● PROMPT
Find and return every line of the data that contains the word "BucketExists".

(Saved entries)
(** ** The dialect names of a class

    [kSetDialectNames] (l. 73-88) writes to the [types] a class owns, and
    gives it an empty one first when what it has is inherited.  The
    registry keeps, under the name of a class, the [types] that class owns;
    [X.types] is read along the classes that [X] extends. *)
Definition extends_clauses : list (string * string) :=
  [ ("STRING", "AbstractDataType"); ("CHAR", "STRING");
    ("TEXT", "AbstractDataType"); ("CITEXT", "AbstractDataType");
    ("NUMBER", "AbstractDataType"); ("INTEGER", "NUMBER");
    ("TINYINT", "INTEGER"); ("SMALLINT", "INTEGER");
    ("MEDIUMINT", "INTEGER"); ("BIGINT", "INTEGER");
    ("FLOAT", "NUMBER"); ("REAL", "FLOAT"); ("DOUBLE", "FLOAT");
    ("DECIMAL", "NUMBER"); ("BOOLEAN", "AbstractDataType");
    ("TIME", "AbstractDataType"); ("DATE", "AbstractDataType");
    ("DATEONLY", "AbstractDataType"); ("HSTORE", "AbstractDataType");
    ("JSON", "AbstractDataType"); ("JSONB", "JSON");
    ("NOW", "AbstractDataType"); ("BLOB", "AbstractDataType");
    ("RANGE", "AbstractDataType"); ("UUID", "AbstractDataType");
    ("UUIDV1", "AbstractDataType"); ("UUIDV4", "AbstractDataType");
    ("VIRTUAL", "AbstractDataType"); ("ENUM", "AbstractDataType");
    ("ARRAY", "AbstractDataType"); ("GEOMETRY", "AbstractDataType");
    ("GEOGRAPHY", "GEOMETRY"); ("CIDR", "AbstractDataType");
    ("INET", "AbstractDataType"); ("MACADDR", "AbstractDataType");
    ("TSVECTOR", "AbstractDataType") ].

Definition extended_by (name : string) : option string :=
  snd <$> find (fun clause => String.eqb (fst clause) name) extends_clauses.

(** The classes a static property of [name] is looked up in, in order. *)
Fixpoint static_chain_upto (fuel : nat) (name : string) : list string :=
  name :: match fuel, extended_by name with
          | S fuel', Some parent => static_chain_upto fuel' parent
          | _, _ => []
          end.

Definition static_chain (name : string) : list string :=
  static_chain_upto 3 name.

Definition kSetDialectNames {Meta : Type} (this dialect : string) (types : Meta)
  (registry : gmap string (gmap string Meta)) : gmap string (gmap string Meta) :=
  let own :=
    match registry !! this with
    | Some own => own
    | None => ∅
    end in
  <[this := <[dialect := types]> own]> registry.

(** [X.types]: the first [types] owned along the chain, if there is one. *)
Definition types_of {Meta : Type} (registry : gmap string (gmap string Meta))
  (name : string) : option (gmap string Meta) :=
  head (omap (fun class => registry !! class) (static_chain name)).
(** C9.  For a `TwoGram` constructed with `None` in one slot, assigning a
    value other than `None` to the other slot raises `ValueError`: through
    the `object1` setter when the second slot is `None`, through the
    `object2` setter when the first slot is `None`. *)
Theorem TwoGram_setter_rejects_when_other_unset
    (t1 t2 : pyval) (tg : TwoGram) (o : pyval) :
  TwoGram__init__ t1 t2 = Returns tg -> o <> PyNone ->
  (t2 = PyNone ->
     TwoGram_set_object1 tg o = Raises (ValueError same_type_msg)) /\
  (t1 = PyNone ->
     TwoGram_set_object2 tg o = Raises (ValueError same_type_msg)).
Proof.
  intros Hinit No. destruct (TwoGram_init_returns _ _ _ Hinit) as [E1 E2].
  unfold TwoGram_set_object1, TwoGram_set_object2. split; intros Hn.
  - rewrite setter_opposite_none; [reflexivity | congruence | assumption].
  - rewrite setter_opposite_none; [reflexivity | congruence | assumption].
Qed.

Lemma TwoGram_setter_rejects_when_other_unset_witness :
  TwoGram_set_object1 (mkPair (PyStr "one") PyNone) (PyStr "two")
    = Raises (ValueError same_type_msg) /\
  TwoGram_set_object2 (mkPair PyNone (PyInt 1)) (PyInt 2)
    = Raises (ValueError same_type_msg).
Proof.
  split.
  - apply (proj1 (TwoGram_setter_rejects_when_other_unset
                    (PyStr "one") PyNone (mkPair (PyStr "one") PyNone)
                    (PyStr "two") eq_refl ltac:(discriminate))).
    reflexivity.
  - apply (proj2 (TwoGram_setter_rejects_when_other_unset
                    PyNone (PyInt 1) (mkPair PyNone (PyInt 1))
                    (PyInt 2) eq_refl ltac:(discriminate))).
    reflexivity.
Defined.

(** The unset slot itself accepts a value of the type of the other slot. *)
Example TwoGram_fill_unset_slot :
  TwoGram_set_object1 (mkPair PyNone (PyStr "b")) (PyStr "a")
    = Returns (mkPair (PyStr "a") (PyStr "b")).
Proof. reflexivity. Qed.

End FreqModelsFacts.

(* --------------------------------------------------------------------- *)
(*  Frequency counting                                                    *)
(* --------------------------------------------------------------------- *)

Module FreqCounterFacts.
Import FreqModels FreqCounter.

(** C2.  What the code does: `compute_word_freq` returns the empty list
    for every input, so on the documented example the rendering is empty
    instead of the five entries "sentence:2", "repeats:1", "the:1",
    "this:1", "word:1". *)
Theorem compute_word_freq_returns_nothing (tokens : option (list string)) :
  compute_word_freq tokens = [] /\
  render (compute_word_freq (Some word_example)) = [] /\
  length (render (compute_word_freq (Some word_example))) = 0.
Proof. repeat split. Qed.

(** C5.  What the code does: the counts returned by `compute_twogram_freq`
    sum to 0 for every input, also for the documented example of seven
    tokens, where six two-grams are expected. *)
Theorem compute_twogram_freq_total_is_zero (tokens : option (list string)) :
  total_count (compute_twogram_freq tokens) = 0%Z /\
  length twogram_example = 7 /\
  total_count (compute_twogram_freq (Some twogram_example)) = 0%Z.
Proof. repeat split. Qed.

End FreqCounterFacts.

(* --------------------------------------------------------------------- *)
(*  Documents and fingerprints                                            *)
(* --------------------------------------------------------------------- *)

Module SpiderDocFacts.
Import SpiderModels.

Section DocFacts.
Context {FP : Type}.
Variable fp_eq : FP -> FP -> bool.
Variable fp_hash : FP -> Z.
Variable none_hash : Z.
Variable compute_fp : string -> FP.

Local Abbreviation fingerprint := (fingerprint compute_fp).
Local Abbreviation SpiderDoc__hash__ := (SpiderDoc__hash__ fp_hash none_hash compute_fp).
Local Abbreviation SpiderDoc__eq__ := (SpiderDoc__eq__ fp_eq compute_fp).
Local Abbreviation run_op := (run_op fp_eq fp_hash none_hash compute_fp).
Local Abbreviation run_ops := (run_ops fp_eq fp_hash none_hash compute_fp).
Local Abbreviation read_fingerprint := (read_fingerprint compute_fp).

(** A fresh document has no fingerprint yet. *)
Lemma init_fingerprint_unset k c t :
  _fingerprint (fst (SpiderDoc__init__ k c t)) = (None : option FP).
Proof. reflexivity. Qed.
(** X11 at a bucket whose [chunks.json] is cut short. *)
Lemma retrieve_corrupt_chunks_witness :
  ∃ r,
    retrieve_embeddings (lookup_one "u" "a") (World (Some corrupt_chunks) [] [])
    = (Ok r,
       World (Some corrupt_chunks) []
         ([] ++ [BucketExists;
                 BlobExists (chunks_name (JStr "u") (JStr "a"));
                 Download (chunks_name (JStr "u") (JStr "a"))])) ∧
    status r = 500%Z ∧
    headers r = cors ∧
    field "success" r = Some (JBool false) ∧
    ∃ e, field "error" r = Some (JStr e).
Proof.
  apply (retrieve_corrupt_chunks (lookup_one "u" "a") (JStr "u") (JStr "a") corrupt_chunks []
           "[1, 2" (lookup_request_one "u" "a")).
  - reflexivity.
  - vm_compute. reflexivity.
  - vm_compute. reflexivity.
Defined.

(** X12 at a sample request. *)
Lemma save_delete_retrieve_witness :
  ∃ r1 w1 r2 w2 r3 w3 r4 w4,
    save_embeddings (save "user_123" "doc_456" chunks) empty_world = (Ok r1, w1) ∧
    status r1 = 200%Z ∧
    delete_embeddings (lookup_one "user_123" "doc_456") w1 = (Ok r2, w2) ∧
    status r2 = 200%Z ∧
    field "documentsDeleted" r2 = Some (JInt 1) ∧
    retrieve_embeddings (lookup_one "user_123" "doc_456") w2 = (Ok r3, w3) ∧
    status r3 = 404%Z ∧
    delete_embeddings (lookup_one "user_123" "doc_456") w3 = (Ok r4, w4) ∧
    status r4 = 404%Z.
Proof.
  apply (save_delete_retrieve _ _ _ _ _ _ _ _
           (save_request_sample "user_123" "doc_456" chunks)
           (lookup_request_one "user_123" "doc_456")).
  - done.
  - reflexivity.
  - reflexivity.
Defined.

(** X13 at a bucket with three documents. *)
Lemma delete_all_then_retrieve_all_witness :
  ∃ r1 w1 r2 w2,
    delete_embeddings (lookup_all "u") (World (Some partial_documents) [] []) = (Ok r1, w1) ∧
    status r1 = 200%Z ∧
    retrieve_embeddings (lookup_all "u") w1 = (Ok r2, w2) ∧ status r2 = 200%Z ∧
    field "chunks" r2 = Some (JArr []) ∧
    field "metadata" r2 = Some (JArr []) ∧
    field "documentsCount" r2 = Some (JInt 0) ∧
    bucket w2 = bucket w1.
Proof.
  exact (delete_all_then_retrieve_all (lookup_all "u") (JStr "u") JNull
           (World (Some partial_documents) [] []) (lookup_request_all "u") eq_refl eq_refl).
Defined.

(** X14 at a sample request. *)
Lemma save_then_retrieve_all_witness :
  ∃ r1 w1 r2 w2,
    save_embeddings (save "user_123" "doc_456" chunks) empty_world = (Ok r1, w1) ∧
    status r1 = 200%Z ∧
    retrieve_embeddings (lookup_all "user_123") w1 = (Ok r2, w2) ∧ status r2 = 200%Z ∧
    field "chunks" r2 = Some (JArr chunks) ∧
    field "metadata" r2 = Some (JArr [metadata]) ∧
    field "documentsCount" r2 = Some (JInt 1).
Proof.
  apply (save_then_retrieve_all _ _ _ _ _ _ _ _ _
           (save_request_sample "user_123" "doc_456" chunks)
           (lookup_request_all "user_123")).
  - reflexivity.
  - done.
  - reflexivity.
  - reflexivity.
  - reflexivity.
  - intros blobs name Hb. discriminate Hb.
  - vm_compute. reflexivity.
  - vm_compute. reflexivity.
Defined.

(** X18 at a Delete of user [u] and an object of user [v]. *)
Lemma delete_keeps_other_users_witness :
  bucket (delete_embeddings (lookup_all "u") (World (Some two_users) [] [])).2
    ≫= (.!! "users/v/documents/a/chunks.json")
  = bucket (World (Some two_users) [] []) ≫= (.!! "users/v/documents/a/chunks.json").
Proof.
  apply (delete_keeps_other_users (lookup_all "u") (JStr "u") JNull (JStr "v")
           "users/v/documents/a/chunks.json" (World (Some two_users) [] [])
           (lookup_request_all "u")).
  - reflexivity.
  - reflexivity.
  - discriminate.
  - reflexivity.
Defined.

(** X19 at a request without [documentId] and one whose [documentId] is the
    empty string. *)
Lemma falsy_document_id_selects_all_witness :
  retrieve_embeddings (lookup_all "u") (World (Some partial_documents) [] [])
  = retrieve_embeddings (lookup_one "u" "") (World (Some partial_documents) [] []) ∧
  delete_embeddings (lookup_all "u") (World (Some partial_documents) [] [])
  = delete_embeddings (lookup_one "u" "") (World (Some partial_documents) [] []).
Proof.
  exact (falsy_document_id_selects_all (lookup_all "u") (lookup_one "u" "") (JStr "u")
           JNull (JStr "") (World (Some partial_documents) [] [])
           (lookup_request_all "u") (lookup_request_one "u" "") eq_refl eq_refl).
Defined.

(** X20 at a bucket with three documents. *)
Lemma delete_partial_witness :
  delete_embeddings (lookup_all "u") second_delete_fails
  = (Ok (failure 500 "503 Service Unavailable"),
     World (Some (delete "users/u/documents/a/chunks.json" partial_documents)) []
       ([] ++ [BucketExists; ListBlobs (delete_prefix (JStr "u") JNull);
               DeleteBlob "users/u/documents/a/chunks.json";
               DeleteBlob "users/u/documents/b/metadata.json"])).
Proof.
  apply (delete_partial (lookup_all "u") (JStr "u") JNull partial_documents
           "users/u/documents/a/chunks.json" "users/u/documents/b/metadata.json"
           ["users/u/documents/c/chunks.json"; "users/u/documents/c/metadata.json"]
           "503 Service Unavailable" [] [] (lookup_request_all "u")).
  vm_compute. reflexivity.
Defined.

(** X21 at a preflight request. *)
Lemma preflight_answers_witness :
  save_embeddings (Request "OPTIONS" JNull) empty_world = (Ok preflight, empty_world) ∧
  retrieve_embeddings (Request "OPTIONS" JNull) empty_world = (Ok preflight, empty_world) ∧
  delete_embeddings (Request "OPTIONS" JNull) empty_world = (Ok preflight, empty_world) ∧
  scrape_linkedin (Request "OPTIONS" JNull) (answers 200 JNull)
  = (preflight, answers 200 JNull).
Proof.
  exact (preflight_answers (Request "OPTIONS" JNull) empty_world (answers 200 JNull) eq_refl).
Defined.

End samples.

● EXERCISE RESPONSE
         ([] ++ [BucketExists;
       ([] ++ [BucketExists; ListBlobs (delete_prefix (JStr "u") JNull);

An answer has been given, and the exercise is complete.